• _PROBLEM REQUIREMENTS_:
A complete answer lists every line of the entries below where the string "Prop" appears.

-------- DATA SHOWN

Section Post.
Variable conv : Z.

Lemma base_snd_post s P sent t t' sent' unsent' :
  base_inv conv t -> snd_post s P sent t t' sent' unsent' -> base_inv conv t'.
Proof.
  intros [] Hp. pose proof (snd_frame_other _ _ (sp_frame _ _ _ _ _ _ _ Hp))
    as (E1 & E2 & E3 & E4 & E5 & E6 & E7 & E8 & E9 & _).
  split; unfold wnd_ok; rewrite ?E3, ?E4, ?E5, ?E6, ?E7; try done.
  - apply (snd_frame_keep t t'); [apply Hp|done].
  - apply Hp.
  - by apply Hp.
  - by apply (rcv_inv_view t).
Qed.

Lemma snd_ok_post s P R sent unsent t t' sent' unsent' :
  snd_ok s P R sent unsent t -> snd_post s P sent t t' sent' unsent' ->
  snd_ok s P R sent' unsent' t'.
Proof.
  intros [] Hp. pose proof (snd_frame_other _ _ (sp_frame _ _ _ _ _ _ _ Hp))
    as (E1 & E2 & E3 & E4 & E5 & E6 & E7 & E8 & E9 & _).
  pose proof (sp_sum _ _ _ _ _ _ _ Hp). split; rewrite ?E1, ?E8; try done.
  - apply Hp.
  - by apply Hp.
  - split; [tauto|]. lia.
Qed.

(** Receiving leaves the sending side alone. *)
Lemma base_rcv_frame t t' : base_inv conv t -> rcv_frame t t' -> rcv_inv t' -> base_inv conv t'.
Proof.
  intros [] (l&buf&nxt&wnd&pos&len&->) Hr. split; try done.
  destruct b_head0 as (?&?&?). split_and!; try done. apply Hr.
Qed.
Lemma live_rcv_frame s t t' : live s t -> rcv_frame t t' -> live s t'.
Proof. intros Hl (l&buf&nxt&wnd&pos&len&->). by apply (live_view_eq s t). Qed.
Lemma rcv_frame_state t t' : rcv_frame t t' -> m_state t' = m_state t.
Proof. by intros (l&buf&nxt&wnd&pos&len&->). Qed.
End Post.

(** ** Pure steps *)

Lemma mss_level_spec mtu :
  let r := mss_level PACKET_MAXIMUMS mtu 0 in 0 <= r <= 9 /\ (r < 9 -> 296 <= mtu).
Proof.
  cbn. repeat match goal with |- context [?a <=? mtu] => destruct (Z.leb_spec a mtu) end; lia.
Qed.

Lemma adjustMTU_spec conv s t : base_inv conv t ->
  base_inv conv (adjustMTU t) /\ (live s t -> live s (adjustMTU t)) /\
  recv_view (adjustMTU t) = recv_view t /\ m_mss (adjustMTU t) = m_mtu_advise t - PACKET_OVERHEAD.
Proof.
  intros []. unfold MAX_PACKET in *. change PACKET_OVERHEAD with 116.
  assert (Hmss : m_mtu_advise t -u PACKET_OVERHEAD = m_mtu_advise t - 116)
    by (apply u32_small; unfold is_u32; change PACKET_OVERHEAD with 116; lia).
  unfold adjustMTU. rewrite Hmss.
  destruct (mss_level_spec (m_mtu_advise t)) as [Hl1 Hl2].
  set (level := mss_level _ _ _) in *. clearbody level.
  set (mss := m_mtu_advise t - 116) in *.
  set (t' := update_field m_cwnd _ _).
  assert (E2 : 2 *u mss = 2 * mss) by (apply u32_small; unfold is_u32; lia).
  assert (F : m_mss t' = mss /\ m_msslevel t' = level /\ m_cwnd t' = Z.max (m_cwnd t) mss /\
    m_ssthresh t' = Z.max (m_ssthresh t) (2 *u mss) /\ live_view t' = live_view t /\
    recv_view t' = recv_view t /\ m_state t' = m_state t /\ m_conv t' = m_conv t /\
    (head_inv t -> head_inv t') /\ m_snd_wnd t' = m_snd_wnd t /\ m_rx_rto t' = m_rx_rto t /\
    m_mtu_advise t' = m_mtu_advise t) by done.
  destruct F as (F1 & F2 & F3 & F4 & F5 & F6 & F7 & F8 & F9 & F10 & F11 & F12). clearbody t'.
  split; [|split; [|done]].
  - split; unfold mss_inv, wnd_ok, cwnd_ok; rewrite ?F1, ?F2, ?F3, ?F4, ?F8, ?F10, ?F11, ?F12; auto.
    + subst mss. repeat split; lia.
    + unfold cwnd_ok, is_u32 in *. subst mss. lia.
    + lia.
    + by apply (rcv_inv_view t).
  - apply live_view_eq; [done|]. by rewrite F7.
Qed.

(** ** The triples *)

(** [base_inv] after an update of fields it does not bound. *)
Ltac base_keep HB :=
  destruct HB; split; try done; try (eapply rcv_inv_view; [|eassumption]; done).

Section Triples.
Context `{Platform}.
Variable clock : nat -> Z.
Variable network : nat -> WriteResult.
Variable conv : Z.

(** Postcondition shared by the steps: still a connection with the same
    receiving side, and only packets of the stream were written. *)
Definition kept (s : bytes) (t t' : TCB) (w' : World) : Prop :=
  tcp_inv conv s t' /\ evs_ok conv s w' /\ recv_view t' = recv_view t.
Definition kept_live (s : bytes) (t t' : TCB) (w' : World) : Prop :=
  base_inv conv t' /\ live s t' /\ evs_ok conv s w' /\ recv_view t' = recv_view t.

Lemma kept_live_kept s t t' w' : kept_live s t t' w' -> kept s t t' w'.
Proof. intros (? & ? & ? & ?). split; [|done]. split; [done|by right]. Qed.

Lemma closedown_spec s t w err : base_inv conv t -> evs_ok conv s w ->
  wp (closedown err) (fun _ t' w' => kept s t t' w' /\ m_state t' = TCP_CLOSED) t w.
Proof.
  intros HB Hev. unfold closedown. wp_steps. split; [|done]. split; [|split; [by apply evs_ok_emit|done]].
  split; [|by left]. base_keep HB.
Qed.

Lemma update_rtt_spec t w now tsecr : base_inv conv t ->
  tsecr = 0 \/ 0 <= TimeDiff now tsecr ->
  wp (update_rtt now tsecr) (fun _ t' w' => w' = w /\ base_inv conv t' /\
    live_view t' = live_view t /\ recv_view t' = recv_view t /\ m_state t' = m_state t) t w.
Proof.
  intros HB Hr. unfold update_rtt. destruct (Z.eqb_spec tsecr 0); [by wp_steps|].
  wp_steps. apply wp_assert; [apply Z.leb_le; lia|]. wp_steps.
  set (t1 := if m_rx_srtt t =? 0 then _ else _). cbv zeta.
  assert (F : base_inv conv t1 /\ live_view t1 = live_view t /\ recv_view t1 = recv_view t /\
    m_state t1 = m_state t).
  { unfold t1. destruct (m_rx_srtt t =? 0); (split; [base_keep HB|done]). }
  destruct F as (F1 & F2 & F3 & F4). clearbody t1.
  split; [done|]. split; [|done]. base_keep F1.
  cbn [m_rx_rto update_field]. unfold bound, MIN_RTO, MAX_RTO. lia.
Qed.

Lemma nil_length_0 (s : bytes) : Z.of_nat (length s) = 0 <-> s = [].
Proof. destruct s; simpl; split; (done || lia). Qed.

Lemma snd_ok_empty s P R sent unsent t : snd_ok s P R sent unsent t ->
  P + m_slen t = 0 <-> m_state t = TCP_LISTEN.
Proof.
  intros HS. rewrite (so_listen _ _ _ _ _ _ HS), <- nil_length_0.
  by rewrite (si_end _ _ _ _ _ (so_inv _ _ _ _ _ _ HS)).
Qed.

(** Queueing while the connection is open: data once it has left LISTEN, the
    connect message when it leaves it. *)
Lemma queue_kept s t w data (bCtrl : bool) st : base_inv conv t -> live s t -> evs_ok conv s w ->
  (if bCtrl then m_state t = TCP_LISTEN /\ data = [mkbyte CTL_CONNECT] /\ st <> TCP_LISTEN
   else m_state t <> TCP_LISTEN /\ st = m_state t) ->
  Z.of_nat (length data) < 4294967296 ->
  wp (queue data (u32 (Z.of_nat (length data))) bCtrl)
    (fun r t' w' => w' = w /\ r = Z.min (Z.of_nat (length data)) (kSndBufSize - m_slen t) /\
      base_inv conv t' /\ live (s ++ take (Z.to_nat r) data) t' /\
      recv_view t' = recv_view t /\ m_state t' = st /\
      m_snd_una t' = m_snd_una t /\ m_snd_nxt t' = m_snd_nxt t) (t <| m_state := st |>) w.
Proof.
  intros HB (P & R & sent & unsent & HS) Hev Hst Hbig.
  pose proof (so_inv _ _ _ _ _ _ HS) as HI. pose proof (snd_ok_empty _ _ _ _ _ _ HS) as Hemp.
  pose proof (si_pos _ _ _ _ _ HI) as HP. pose proof (inflight _ _ _ _ _ HI) as (_ & Hs0 & Hs1).
  assert (HI1 : send_inv s P sent unsent (t <| m_state := st |>)) by (by apply (send_inv_view s P sent unsent t)).
  rewrite u32_small by (unfold is_u32; lia).
  eapply wp_mono.
  { apply (queue_spec s P sent unsent _ w data _ bCtrl HI1); [lia| |].
    - change (m_slen (t <| m_state := st |>)) with (m_slen t). destruct bCtrl; symmetry.
      + apply Z.eqb_eq. tauto.
      + apply Z.eqb_neq. tauto.
    - intros ->. destruct Hst as (Hl & -> & _). split; [done|].
      change (m_slist t = []). apply Hemp in Hl. rewrite (si_slist _ _ _ _ _ HI).
      pose proof (si_sum _ _ _ _ _ HI) as Hsum. pose proof (si_chain _ _ _ _ _ HI) as Hc.
      destruct (sent ++ unsent) as [|x l] eqn:El; [done|exfalso].
      rewrite (si_slist _ _ _ _ _ HI), El in Hc, Hsum. destruct Hc as (_ & _ & _ & Hct & Hl1 & Hc).
      apply chain_sum_nonneg in Hc. cbn [seg_sum] in Hsum.
      rewrite Hct in Hl1. destruct (Z.eqb_spec P 0); [|lia]. specialize (Hl1 eq_refl). lia. }
  cbv beta zeta. change (m_slen (t <| m_state := st |>)) with (m_slen t).
  set (n := Z.min _ _). intros r t' w' (unsent' & sl & sb & -> & -> & HI' & Ht').
  assert (F : base_inv conv t' /\ recv_view t' = recv_view t /\ m_state t' = st /\
    m_rto_base t' = m_rto_base t /\ m_recover t' = m_recover t /\
    m_snd_una t' = m_snd_una t /\ m_snd_nxt t' = m_snd_nxt t).
  { rewrite Ht'. split; [base_keep HB|done]. }
  destruct F as (F1 & F2 & F3 & F4 & F5 & F6 & F7). clear Ht'.
  split_and!; try done. exists P, R, sent, unsent'. destruct HS. split; try done.
  - unfold rto_ok. by rewrite F4.
  - by rewrite F5.
  - rewrite F3, <- nil_length_0, length_app, length_take. destruct bCtrl.
    + destruct Hst as (Hl & -> & Hne). split; [done|]. apply Hemp in Hl. subst n.
      unfold kSndBufSize in *. cbn [length]. lia.
    + destruct Hst as [Hl ->]. split; [done|]. rewrite <- Hemp in Hl.
      pose proof (si_end _ _ _ _ _ HI). lia.
Qed.

(** Going to ESTABLISHED. *)
Lemma establish_spec s t w : base_inv conv t -> live s t -> m_state t <> TCP_LISTEN -> evs_ok conv s w ->
  let t' := adjustMTU (t <| m_state := TCP_ESTABLISHED |>) in
  kept_live s t t' (mkWorld (w_ticks w) (w_writes w) (w_events w ++ [OnTcpOpen])) /\
  m_state t' = TCP_ESTABLISHED /\ m_snd_una t' = m_snd_una t /\ m_snd_nxt t' = m_snd_nxt t /\
  m_slist t' = m_slist t.
Proof.
  intros HB HL Hst Hev. cbv zeta. set (t1 := t <| m_state := TCP_ESTABLISHED |>).
  assert (HB1 : base_inv conv t1) by (base_keep HB).
  assert (HL1 : live s t1) by (apply (live_view_eq s t); [done|by split|done]).
  destruct (adjustMTU_spec conv s t1 HB1) as (HB2 & HL2 & Hv & _).
  split; [|done]. split_and!; [done|by apply HL2|by apply evs_ok_emit|done].
Qed.

Lemma listen_idle s t : live s t -> m_state t = TCP_LISTEN -> m_snd_nxt t = m_snd_una t /\ s = [].
Proof.
  intros (P & R & sent & unsent & HS) Hl. split; [|by apply (so_listen _ _ _ _ _ _ HS)].
  apply (snd_ok_empty _ _ _ _ _ _ HS) in Hl. pose proof (so_inv _ _ _ _ _ _ HS) as HI.
  pose proof (si_pos _ _ _ _ _ HI). destruct (inflight _ _ _ _ _ HI) as (_ & ? & _).
  rewrite (si_una _ _ _ _ _ HI), (si_nxt _ _ _ _ _ HI). f_equal. lia.
Qed.

Lemma process_control_spec s t w g : base_inv conv t -> live s t -> evs_ok conv s w ->
  (g_len g <> 0 -> g_data g <> []) ->
  wp (process_control g) (fun r t' w' => exists s', kept_live s' t t' w' /\
     (s' = s \/ s = [] /\ s' = [mkbyte CTL_CONNECT]) /\
     m_snd_una t' = m_snd_una t /\ m_snd_nxt t' = m_snd_nxt t /\
     (m_snd_una t <> m_snd_nxt t -> m_slist t' = m_slist t)) t w.
Proof.
  intros HB HL Hev Hd. unfold process_control.
  assert (Hid : exists s', kept_live s' t t w /\ (s' = s \/ s = [] /\ s' = [mkbyte CTL_CONNECT]) /\
    m_snd_una t = m_snd_una t /\ m_snd_nxt t = m_snd_nxt t /\
    (m_snd_una t <> m_snd_nxt t -> m_slist t = m_slist t)).
  { exists s. split; [by split_and!|]. split; [by left|done]. }
  destruct (_ =? 0); [by wp_steps|]. destruct (Z.eqb_spec (g_len g) 0); [by wp_steps|].
  destruct (g_data g) as [|c data]; [by destruct Hd|].
  destruct (_ =? _); [|by wp_steps]. wp_steps.
  destruct (m_state t) eqn:Hst; try by wp_steps.
  - destruct (listen_idle s t HL Hst) as [Hidle ->]. wp_steps.
    eapply wp_mono; [exact (queue_kept [] t w [mkbyte CTL_CONNECT] true TCP_SYN_RECEIVED HB HL Hev
      ltac:(done) ltac:(done))|].
    cbv beta. intros r t' w' (-> & Hr & HB' & HL' & Hv & _ & Hu & Hn). wp_steps.
    assert (Hr1 : r = 1).
    { destruct HL as (P & R & sent & unsent & HS). apply (snd_ok_empty _ _ _ _ _ _ HS) in Hst.
      pose proof (si_pos _ _ _ _ _ (so_inv _ _ _ _ _ _ HS)).
      destruct (inflight _ _ _ _ _ (so_inv _ _ _ _ _ _ HS)) as (_ & ? & _).
      rewrite Hr. unfold kSndBufSize. simpl. lia. }
    rewrite Hr1 in HL'. exists [mkbyte CTL_CONNECT]. split; [|split; [by right|]].
    + split_and!; try done. apply (evs_ok_app _ [] _ w Hev).
    + by split_and!.
  - destruct (establish_spec s t w) as (Hk & _ & Hu & Hn & Hl); try done; [by rewrite Hst|].
    wp_steps. exists s. split; [done|]. split; [by left|done].
Qed.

----------------

• _RESPONSE BOX_:
Definition kept (s : bytes) (t t' : TCB) (w' : World) : Prop :=
Definition kept_live (s : bytes) (t t' : TCB) (w' : World) : Prop :=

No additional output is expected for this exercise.